- **BRIEF**
Where does "Efifo" occur in the listing? Copy every line that holds it.

++++

Lemma isr_ok fuel : forall fifo s a, collects s a -> (length fifo < fuel)%nat ->
  exists s', act_data_rx_isr fuel fifo s = Some (tt, s') /\ collects s' (foldl spec_byte a fifo).
Proof.
  induction fuel as [|fuel IH]; intros fifo s a C Hf; [lia|]. cbn [act_data_rx_isr]. munfold.
  destruct (ho_part _ _ _ (co_hold _ _ C)) as (n & rest & E & Hoff). pose proof (co_lt _ _ C) as Hlt. rewrite Hoff. unfold ACT_DATA_MTU.
  replace (Z.to_nat (20 - Z.of_nat (length (part a)))) with (20 - length (part a))%nat by lia.
  pose proof (Forall_lookup_1 _ _ _ _ (ho_sizes _ _ _ (co_hold _ _ C)) E) as L. cbn in L. rewrite length_app in L.
  remember (20 - length (part a))%nat as k eqn:Hk. destruct (take k fifo) as [|b g] eqn:Eg.
  { destruct fifo as [|b fifo]; [by exists s|]. by replace k with (S (k - 1)) in Eg by lia. }
  set (got := b :: g) in *. assert (length got <= length rest)%nat as Hg by (rewrite <- Eg, length_take; lia).
  rewrite E. cbv iota beta. rewrite blit_here by done.
  pose proof (write_holding s a got n rest C E Hg) as Hw. set (s1 := s <| data_buf ::= _ |> <| recv_off ::= _ |>) in *.
  destruct (co_timer _ _ C) as (Ht1 & Ht2 & Ht3). change (recv_buf s) with (recv_buf s1).
  assert (got <> []) as Hgne by done.
  destruct (decide (length (part a ++ got) = 20)%nat) as [H20|H20].
  - destruct (flush_ok s1 a _ Hw) as (nb & s2 & -> & C2).
    { left. split; [|done]. destruct (ho_part _ _ _ Hw) as (? & ? & _ & ->). lia. }
    assert (foldl spec_byte a fifo = foldl spec_byte (spec_flush (part a ++ got) a) (drop k fifo)) as ->.
    { rewrite <- (take_drop k fifo) at 1. rewrite Eg, foldl_app. f_equal. apply bytes_flushed; [done|]. rewrite length_app in H20. lia. }
    apply IH; [done|]. rewrite length_drop. assert (0 < length fifo)%nat by (destruct fifo; [by rewrite take_nil in Eg|cbn; lia]). lia.
  - assert (length (part a ++ got) < 20)%nat as Hlt2 by (pose proof (held_short _ _ _ Hw); lia).
    destruct (keep_ok s1 a _ Hw) as (s2 & -> & C2); [done|by destruct (part a)|done..|].
    assert (length got = length fifo) as Hall.
    { rewrite length_app, <- Eg, length_take in Hlt2. rewrite <- Eg, length_take. lia. }
    assert (got = fifo) as Efifo by (rewrite <- Eg; apply take_ge; rewrite <- Eg, length_take in Hall; lia).
    assert (foldl spec_byte a fifo = Packets (ready a) (part a ++ got) (taken a) true (lost a)) as ->.
    { rewrite <- Efifo. apply bytes_kept; [done|]. rewrite length_app in Hlt2. lia. }
    rewrite (drop_ge fifo) by (rewrite <- Eg, length_take in Hall; lia). by apply (IH [] _ _ C2); cbn in *; lia.
Qed.

(** ** Every step *)
Definition rx_step (e : data_event) : RX (option (list Z)) :=
  match e with
  | RxBytes fifo => act_data_rx_isr (S (length fifo)) fifo;; mret None
  | PartialTimeout => send_partial_handler;; mret None
  | HandlePacket => take_data
  | GivePacket => give_data;; mret None
  | EnterDataMode => enter_into_data_mode;; mret None
  end.
Lemma timeout_ok s a : collects s a ->
  exists s', send_partial_handler s = Some (tt, s') /\ collects s' (spec_packets PartialTimeout a).
Proof.
  intros C. destruct (co_timer _ _ C) as (Ht1 & Ht2 & Ht3). unfold send_partial_handler, act_data_rx_abort. munfold. rewrite Ht1. cbn [spec_packets].
  destruct (timer a) eqn:Et; [|by exists s].
  set (s1 := s <| send_partial_timer := false |> <| rx_abort := 1 |>).
  destruct (flush_ok s1 a (part a)) as (nb & s2 & E & C2).
  - destruct (co_hold _ _ C). by split.
  - right. cbn. by rewrite Ht2.
  - change (recv_buf s) with (recv_buf s1). rewrite E. by eexists.
Qed.
Lemma take_ok s a : collects s a ->
  exists s', take_data s = Some (spec_handed HandlePacket a, s') /\ collects s' (spec_packets HandlePacket a).
Proof.
  intros C. pose proof (co_hold _ _ C) as I. unfold take_data. munfold. cbn [spec_packets spec_handed].
  pose proof (ho_queue _ _ _ I) as Hq. pose proof (ho_taken _ _ _ I) as Ht. pose proof (ho_owned _ _ _ I) as Ho.
  destruct (cur s) as [b|] eqn:Ec, (taken a) as [p|] eqn:Et; try done; [by exists s|].
  destruct (datas_queue s) as [|b q] eqn:Eq, (ready a) as [|p ps] eqn:Er; try (by inversion Hq); [by exists s|].
  apply Forall2_cons in Hq as [[rest E] Hq]. rewrite E. eexists. split; [by rewrite Nat2Z.id, take_app_length|].
  split; cbn -[seq]; [|apply C..]. destruct I as [_ Hb Hz _ Hp _]. split; cbn -[seq]; try done.
  rewrite <- Ho. cbn [opt_list app]. by rewrite perm_swap, <- Permutation_middle.
Qed.
Lemma give_ok s a : collects s a ->
  exists s', give_data s = Some (tt, s') /\ collects s' (spec_packets GivePacket a).
Proof.
  intros C. pose proof (co_hold _ _ C) as I. unfold give_data. munfold. eexists. split; [reflexivity|]. cbn [spec_packets].
  pose proof (ho_taken _ _ _ I) as Ht. destruct (cur s) as [b|] eqn:Ec, (taken a) as [p|] eqn:Et; try done.
  - destruct (cur_not_used _ _ _ I b Ec) as [Hnq Hnr]. destruct (data_lt _ _ _ I b) as (n & d & E & Hd).
    { rewrite Ec. rewrite !elem_of_app, elem_of_cons. right. right. right. by left. }
    destruct I as [Ho Hb Hz Hq (n' & rest & Ep & Hoff) _]. split; cbn -[seq replicate]; [|apply C..]. split; cbn -[seq replicate].
    + rewrite <- Ho, Ec. cbn [opt_list app]. rewrite <- app_assoc. cbn [app]. f_equiv. by rewrite Permutation_middle, perm_swap, <- Permutation_middle.
    + by rewrite length_insert.
    + by apply Forall_insert.
    + by apply packets_other.
    + exists n', rest. by rewrite list_lookup_insert_ne.
    + done.
  - replace (Packets (ready a) (part a) None (timer a) (lost a)) with a; [done|]. destruct a; cbn in *; by subst.
Qed.
Lemma mode_ok s a : collects s a ->
  exists s', enter_into_data_mode s = Some (tt, s') /\ collects s' (spec_packets EnterDataMode a).
Proof.
  intros C. pose proof (co_hold _ _ C) as I. eexists. split; [reflexivity|]. cbn [spec_packets].
  split; cbn -[seq]; [|lia|apply C|done]. destruct I as [Ho Hb Hz Hq (n' & rest & Ep & Hoff) Ht]. split; cbn -[seq]; try done.
  by exists n', (part a ++ rest).
Qed.
Lemma rx_step_ok e s a : collects s a ->
  exists s', rx_step e s = Some (spec_handed e a, s') /\ collects s' (spec_packets e a).
Proof.
  intros C. destruct e as [fifo| | | |].
  - destruct (isr_ok (S (length fifo)) fifo s a C) as (s' & E & C'); [lia|]. unfold rx_step. munfold. rewrite E. by eexists.
  - destruct (timeout_ok s a C) as (s' & E & C'). unfold rx_step. munfold. rewrite E. by eexists.
  - by apply take_ok.
  - destruct (give_ok s a C) as (s' & E & C'). unfold rx_step. munfold. rewrite E. by eexists.
  - destruct (mode_ok s a C) as (s' & E & C'). unfold rx_step. munfold. rewrite E. by eexists.
Qed.
Definition no_packets : packets := Packets [] [] None false 0.
Lemma init_collects : collects act_data_init no_packets.
Proof.
  split; cbn; [|lia|done|done]. split; cbn; [|done| |constructor|by exists 0, (replicate 20 0)|done].
  - by apply (bool_decide_unpack _).
  - by apply (Forall_replicate _ 60%nat (0, replicate 20 0)).
Qed.

(** ** Packets handed to the thread *)
Fixpoint rx_run (es : list data_event) : RX (list (list Z)) :=
  match es with
  | [] => mret []
  | e :: es => o ← rx_step e; ps ← rx_run es; mret (opt_list o ++ ps)
  end.
Fixpoint spec_packets_run (es : list data_event) (a : packets) : list (list Z) * packets :=
  match es with
  | [] => ([], a)
  | e :: es => let '(ps, a') := spec_packets_run es (spec_packets e a) in (opt_list (spec_handed e a) ++ ps, a')
  end.
Lemma rx_run_collects es : forall s a, collects s a ->
  ends (rx_run es) s (fun ps s' => ps = (spec_packets_run es a).1 /\ collects s' (spec_packets_run es a).2).
Proof.
  induction es as [|e es IH]; intros s a C; [by apply ends_ret|]. cbn [rx_run spec_packets_run]. apply ends_bind.
  destruct (rx_step_ok e s a C) as (s' & E & C'). unfold ends at 1. rewrite E. apply ends_bind.
  eapply ends_mono; [by apply (IH s')|]. intros ps s'' [-> C'']. apply ends_ret.
  by destruct (spec_packets_run es (spec_packets e a)).
Qed.
(** C14. whatever the order of interrupts, timer expiries and the thread's calls, the data
    thread is handed exactly the packets of the abstract queue: the stream cut after twenty
    bytes or at a timer expiry, with room for fifty-nine packets that are not given back;
    a packet completed without room is dropped as a whole. *)
Theorem data_packets_refine es :
  ends (rx_run es) act_data_init (fun ps s' => ps = (spec_packets_run es no_packets).1 /\ collects s' (spec_packets_run es no_packets).2).
Proof. apply rx_run_collects, init_collects. Qed.

(** The stream through the abstract queue. *)
Definition pending (a : packets) : list Z := concat (ready a) ++ part a.
Definition bytes_in (e : data_event) : list Z := match e with RxBytes fifo => fifo | _ => [] end.
Definition handed_bytes (o : option (list Z)) : list Z := match o with Some p => p | None => [] end.
Lemma flush_stream p a : exists n, lost (spec_flush p a) = (lost a + n)%nat /\
  keeps_order (pending (spec_flush p a)) (concat (ready a) ++ p) n.
Proof.
  unfold spec_flush. destruct (room a); cbn.
  - exists 0%nat. split; [lia|]. unfold pending. cbn. rewrite concat_app. cbn. rewrite !app_nil_r. apply keeps_order_refl.
  - exists (length p). split; [done|]. unfold pending. cbn. rewrite app_nil_r. split; [by apply sublist_inserts_r|rewrite length_app; lia].
Qed.
Lemma byte_stream b a : exists n, lost (spec_byte a b) = (lost a + n)%nat /\ keeps_order (pending (spec_byte a b)) (pending a ++ [b]) n.
Proof.
  unfold spec_byte. case_match.
  - destruct (flush_stream (part a ++ [b]) a) as (n & E & K). exists n. split; [done|]. unfold pending at 2. by rewrite <- app_assoc.
  - exists 0%nat. cbn. split; [lia|]. unfold pending. cbn. rewrite <- app_assoc. apply keeps_order_refl.
Qed.
Lemma bytes_stream fifo : forall a, exists n, lost (foldl spec_byte a fifo) = (lost a + n)%nat /\
  keeps_order (pending (foldl spec_byte a fifo)) (pending a ++ fifo) n.
Proof.
  induction fifo as [|b fifo IH]; intros a; cbn [foldl].
  - exists 0%nat. split; [lia|]. rewrite app_nil_r. apply keeps_order_refl.
  - destruct (IH (spec_byte a b)) as (n & E & K). destruct (byte_stream b a) as (m & E2 & K2).
    exists (n + m)%nat. split; [lia|]. eapply keeps_order_trans; [exact K|].
    change (b :: fifo) with ([b] ++ fifo). rewrite (app_assoc _ [b]), <- (Nat.add_0_r m). by apply keeps_order_app, keeps_order_refl.
Qed.
Lemma step_stream e a : exists n, lost (spec_packets e a) = (lost a + n)%nat /\
  keeps_order (handed_bytes (spec_handed e a) ++ pending (spec_packets e a)) (pending a ++ bytes_in e) n.
Proof.
  assert (keeps_order (pending a) (pending a ++ []) 0) as Hid by (rewrite app_nil_r; apply keeps_order_refl).
  destruct e as [fifo| | | |]; cbn [spec_packets spec_handed handed_bytes bytes_in app].
  - apply bytes_stream.
  - destruct (timer a); [|exists 0%nat; split; [lia|exact Hid]]. rewrite app_nil_r. by apply flush_stream.
  - exists 0%nat. destruct (taken a), (ready a) as [|p q] eqn:E; cbn [handed_bytes app]; (split; [cbn; lia|]); try exact Hid.
    unfold pending. rewrite E. cbn. rewrite !app_nil_r, <- app_assoc. apply keeps_order_refl.
  - exists 0%nat. split; [cbn; lia|exact Hid].
  - exists (length (part a)). split; [done|]. unfold pending. cbn. rewrite !app_nil_r. split; [by apply sublist_inserts_r|rewrite length_app; lia].
Qed.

++++

- **RESPONSE**
    assert (got = fifo) as Efifo by (rewrite <- Eg; apply take_ge; rewrite <- Eg, length_take in Hall; lia).
    { rewrite <- Efifo. apply bytes_kept; [done|]. rewrite length_app in Hlt2. lia. }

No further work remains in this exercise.